(** * The data model and the operations

    aligator: the parallel-condensing Riccati solver and the solver front door.

    A shallow embedding of
    - [gar/parallel-solver.hpp] ([ParallelRiccatiSolver]: constructor,
      [checkIndices], [buildLeg], [backward], [assembleCondensedSystem],
      [forward]),
    - [core/solver-base.hpp] ([xs_default_init], [us_default_init],
      [checkTrajectoryAndAssign]),
    - the Python binding of [ProxScaler] ([set_weight], [setWeights]) and of
      the workspace ([getConstraintScaler]),
    - [core/traj-opt-problem.hpp] ([getInitState], [setInitState]),
    - [modelling/linear-function-composition.hpp] (the constructors of a
      linear composition, [createData], [evaluate], [computeJacobians]),
    the properties of them that the specification states, and more
    properties that the code shows.

    Conventions.
    - The C++ classes are templates over [_Scalar]; here they are generic over
      a type [Scalar] with the operations of the class [ScalarOps].  No law is
      assumed of these operations, so every statement also holds at IEEE
      doubles (instance [double_ops]).
    - A [uint] is a [Z] in [0, 2^32); every arithmetic operation the source
      performs on [uint]s is followed by the wrap-around [uint].
    - A call either returns ([Ok]) or stops with a [fault]: an access outside a
      [std::vector] ([OutOfRange]) or through a pointer that does not point to
      what its type says ([InvalidPointer]), where the C++ behaviour is
      undefined; a failed [assert] ([AssertionFailed]); a thrown runtime error;
      or [boost::python::throw_error_already_set] ([PythonError]).
      Assertions are checked; a run that returns passed them all, and is the
      run of a build without assertions.
    - The OpenMP loops over the legs are run leg after leg.  *)

From Stdlib Require Import ZArith List Bool String Floats Lia.
From stdpp Require Import prelude.

Local Open Scope Z_scope.

(** ** Scalars *)

Class ScalarOps (Scalar : Type) := {
  szero : Scalar;
  sone : Scalar;
  sopp : Scalar -> Scalar;
  smul : Scalar -> Scalar -> Scalar
}.

(** [context::Scalar] is [double]. *)
#[export] Instance double_ops : ScalarOps float := {|
  szero := 0%float;
  sone := 1%float;
  sopp := PrimFloat.opp;
  smul := PrimFloat.mul
|}.

(** Exact integers, for running the definitions on small examples. *)
#[export] Instance Z_ops : ScalarOps Z := {|
  szero := 0;
  sone := 1;
  sopp := Z.opp;
  smul := Z.mul
|}.

(** ** Outcomes of a call *)

Inductive fault : Type :=
| OutOfRange
| InvalidPointer
| AssertionFailed
| RuntimeError (msg : string)
| PythonError (exc msg : string).

Inductive result (A : Type) : Type :=
| Ok (a : A)
| Fault (e : fault).

Arguments Ok {A} a.
Arguments Fault {A} e.

Definition bind {A B : Type} (m : result A) (k : A -> result B) : result B :=
  match m with
  | Ok a => k a
  | Fault e => Fault e
  end.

═══

Exercise objective: Every line above in which the word "over" occurs needs to be copied.

Result:
    - The C++ classes are templates over [_Scalar]; here they are generic over
    - The OpenMP loops over the legs are run leg after leg.  *)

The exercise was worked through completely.